Re: OCSP and LDAP

["Anders Rundgren" <anders.rundgren@xxxxxxxxx>]

<snip>

>Lets take another example ... driver's license. If you get stopped .... the
>typical real-time, online response isn't about whether the license is
>revoked or not (that is trivial subset) .... it is how many traffic
>citations/warrents are outstanding .... number of parking tickets, and
>potentially some number of other pieces of real-time, dynamic information.

No problems.
The licensee authenticates to the "traffic police server" which uses
OCSP to verify that the TTP-issued license is not revoked. 
Assuming the license was OK the server then invokes other
"authorities" for any additional information needed using the 
identity as given in the license (certificate).  The result is returned
as a nicely formatted screen on the officer's PDA.  Except for
the fact that the screen is static [:-)], I don't see any particular
staleness here.  Unless for the *possible* reliance on CRLs
you have a problem with.  But CRLs are just an option.

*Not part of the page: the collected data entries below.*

(* ===== verification/Prelude.v ===== *)
(** * The packet distributor and merger, verified

    The programs of this repository distribute captured packets from probes and
    merge them again.  [pcapdistributer] captures from an interface or a
    directory of files and sends every packet to all clients connected to its
    port; [pcapmerger] connects to several distributers, optionally removes the
    GTP tunnel from each packet, and writes all packets to one file.  Around
    them are seven small tools that read one capture file: [decodegtp],
    [gtpimsieua], [gtpaddr], [gtpuntunnel], [usectstamp], [pcapfilestats] and
    [chunkpcapfile].  Paths below are relative to [src/src] or [src/include].

    ** Parts and files

    Foundations:
    - [Prelude]: faulting computations ([res]: a read or write outside an object,
      a null pointer, a closed handle, a division by zero and a string past its array
      are values [Fault _]), integers of a fixed width, octet buffers, automation.
    - [Text]: C strings in character arrays and the [printf] conversions used.
    - [Logger]: [logger.h], what one call of [write_to_syslog] does.
    - [Signals]: what the main programs do with signals.
    - [Pcap]: the packet headers of libpcap, and [pcap_loop] on a list of packets.

    GTP ([gtp/], [gtpv1*.h]):
    - [GtpTables]: the tables of [gtpv1_message_types.c] and
      [gtpv1_information_elements.c], every assignment in source order.
    - [GtpHeader]: [gtpv1_get_header] of [gtpv1.c], and a reference parser.
    - [GtpFields]: IMSI, TEID and End User Address of the three field headers.
    - [GtpWalk], [GtpMessage]: the walk over the information elements that
      [decodegtp.c] and [gtpimsieua.c] share; encoded messages and packets.

    Tools ([filterprograms/]): [DecodeGtp], [GtpImsiEua], [GtpAddr],
    [GtpUntunnel], [UsecTstamp], [PcapStats], [ChunkPcap], one file each: the
    packet handler with its static variables, and [main].

    Utilities: [GenUtils] ([genutils.c]), [Config] ([config.c], over a JSON
    library given by the class [Json] with the documented laws [JsonLaws]),
    [Monitor] ([monitor.h]) and [Counting] (its functions cut at every access to a
    counter, and threads that interleave them), [Untunnel] ([pcapsession_untunnel.c]), [Tcp]
    ([tcp.c]).

    Sessions ([pcapsession/]):
    - [Sys]: the session record of [pcapsession.h], the world (session list,
      clients, threads, supervisor's data, trace of calls) and a state monad.
      Every call to the operating system or libpcap is an event of the trace,
      answered by an environment ([Env]) from the calls made so far, so theorems
      hold for every behaviour of the outside.
    - [Wp]: weakest preconditions, [local] reasoning about code that works on one
      session, and the tactics [wp_step] and [local_step].
    - [Session]: [pcapsession.c], and the life cycle of a session as an
      automaton ([lifecycle]).  What it asks of the [stopper] pointers is the
      class [StoppersSpec].
    - [Handler]: what the modules share.  [Server], [ClientConn], [LiveCapture],
      [FileCapture], [Merger], [Client]: the six modules, with [open], [run],
      [stop] and the packet handlers.  A [run] function is cut at the calls it
      can block in ([point]).
    - [Evolve]: what threads and [open] functions may change; [Threads]: what a
      visit of the supervisor does to the threads.
    - [Supervision]: the modules' [stop] functions implement [StoppersSpec], and
      the theorems about supervision.
    - [System]: sessions, threads, packets, supervisor and shutdown as one step
      relation, with its invariant.  [Running]: when the turn of a thread goes
      through.
    - [Connections]: the connection list as an invariant of that system, and what
      follows for packets and for the turns of threads; [Accept]: from a client's connect to a live connection;
      [Delivery]: from the capture loop of the distributer, over the connection,
      to the capture loop of the merger.
    - [Locks]: code cut at accesses, calls and mutex operations, and threads that
      interleave between them; [Discipline]: a program logic for such threads.
      [Critical]: packet handlers, the supervisor's output and the stop of a
      session as such code; [Sharing]: the discipline of the session table;
      [Merging] and [Contention]: the threads of a running merger and what their
      mutexes achieve; [Distributing]: the threads of a distributer.
    - [Main]: [pcapmerger.cpp] and [pcapdistributer.cpp], whose phases are runs of
      that system.

    ** What the theorems show

    - Invariants of the whole: reachable states are well formed, each thread is
      the only one of a busy session; the listed connections are those of the
      running connections, each in its own slot; the supervision loop never gets
      stuck; a thread's turn faults exactly for the causes of [can_run]
      ([threads_run_unless]); a captured packet is taken up without a fault and
      faults later only when the connection it waits for is stopped under it
      ([packets_fault_only_when_stopped], [stopped_while_waiting_faults]);
      shutdown ends from every reachable state in two turns of an undisturbed
      supervisor when the descriptors are open.  [supervision_follows_lifecycle]
      refines a turn of the loop to the life-cycle automaton.
    - The programs: the merger comes to exactly the configured settings, the
      phases of both programs run in the system.
    - The data path: an accepted connection goes live in the first unused slot,
      and a full table ends the server; what the distributer captures is dumped by
      a merger connected to it, in order and once ([captured_packets_are_merged]);
      within that, a captured packet reaches exactly the live connections, the
      merger dumps what its clients receive, in order and once, a file capture
      iterates as configured, untunnelling leaves the carried packet.  A monitor
      accounts for all packets but those counted between its report and its
      clearing, as long as no addition is interrupted by another write
      ([monitor_accounting]).
    - The mutexes: in every interleaving, access by access, the handlers of the
      merger take effect one at a time in some order of the packets
      ([merging_is_atomic]), a dumper is used by one thread at a time, nothing deadlocks as long as output
      to a stream is no cancellation point, and when it is one a cancelled client
      stops the merger for good.
    - GTP: [gtpv1_get_header] finds the header of every encapsulation and agrees
      with a checked parser up to the two subtractions that wrap; the walk visits
      the encoded elements, and ends unless it meets one that advances by nothing;
      an IMSI of fifteen digits is read back and shorter ones are not; the tables
      are as declared.
    - The tools: the line [decodegtp] prints, the pairing of [gtpimsieua] and its
      table as a map whose entries last 300 seconds, the effect of [gtpaddr], [usectstamp],
      [pcapfilestats] and [chunkpcapfile] on a whole capture.
    - Where the code does something else than its comments say or its callers
      need, a theorem states what it does: reads outside the capture, sockets
      that are lost, servers and captures that cannot be restarted, a shutdown
      that never ends while an interface is lost, a configuration without servers,
      two sessions opened at once in one slot, a connection stopped under a packet,
      the error text of a handle that is closed already, additions lost to a report,
      a column of [decodegtp] under the wrong title, log messages without their
      header.

    ** Bounds and fuel

    Loops over arrays are structural recursions on the remaining length (128
    sessions, 64 servers, the elements of the configuration).  The walk over the
    information elements has fuel; [ie_walk_terminates] gives the number of turns
    that is enough and says when none is.
    [strip_char_from_string] takes one turn more than the array has characters,
    which [strip_char_from_string_spec] shows to be enough; [print_servers] has 65
    turns because slot 64 is already outside its arrays.  The thread of a file
    capture and the supervision loop are run for a number of turns that the
    theorem quantifies over or computes.  Integers are kept at the width of the
    source where they can wrap: the length tests of the header, lengths after
    untunnelling, [short] results, [size_t] counts, the [long long] counters of
    monitors (whose overflow C leaves undefined and the model wraps).  [sprintf]
    onto its own argument, which C leaves undefined too, appends ([sprintf_onto]).

    ** Granularity and what is not modelled

    A step of [System] is one visit of the supervisor, one call of an [open]
    function, or a thread up to its next point: a call it can block in, or, when it
    handles a packet, the lock of the [pcap_mutex] of the connection or merger the
    packet goes to.  The steps of different threads interleave freely between
    these, so a connection or a merger can be stopped between the tests of its
    state and the dump; without interruption the pieces are the handlers
    ([packet_handler_cut], [merger_handler_cut]).  While a client is at the lock of its merger it has
    [merge_mutex], and no other client takes up a packet.  Cancelling a thread
    takes effect where it is: in its blocking call, in the [poll] before the lock
    of a connection, and at the lock of a merger, where the real thread would still
    dump its packet and end in a later call; that run is one of the system as well.
    Sleeping is the absence of a step.

    Inside a step, [Critical] cuts the code that runs at the same time: the packet
    handlers, the supervisor's flush and report, and the stops of clients,
    connections and the merger, at every access to the session table, every call
    and every mutex operation; there a cancelled thread may end in any call that
    is a cancellation point.  There an increment or report of a monitor is one
    access, as is each of the pieces a [stop] function consists of; [Counting] cuts
    increments and reports at every read and write of a counter.  Theorems over all
    interleavings have a supervisor that visits sessions and stops clients; the
    rest of its turn, and [open] functions, are steps of [System] only.  For a
    second [open] between the scan and the claim of
    [pcapsession_handling_get_new], [racing_opens_share_a_slot] states the outcome
    on its own.  Code is finite, so these runs need no fuel
    ([fstep_terminates]).

    The calls that log and error texts have no effect on the state and are left
    out of the modules; [write_to_syslog] itself is modelled, for the conversions
    the messages use.  libpcap, json-c, the resolver, the operating system and the
    licence test (a class whose code is not in the repository) are
    parameters.  The examples, the vendored headers of the build and the
    packaging are not part of the programs. *)
From stdpp Require Export prelude gmap strings list list_numbers pretty.
From Stdlib Require Export ZArith Lia Ascii.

But you do have a point.  To put a lot of potentially stale information 
in a certificate is a bad idea.  "Employee certificates" is an example
of a broken scheme as they vouch for not less than three things: 
An individual, an organization, and an unspecified [= totally useless]
association between these two entities.  Here I really believe that your
on-line, real-time paradigm will become the norm.

<snip>

Anders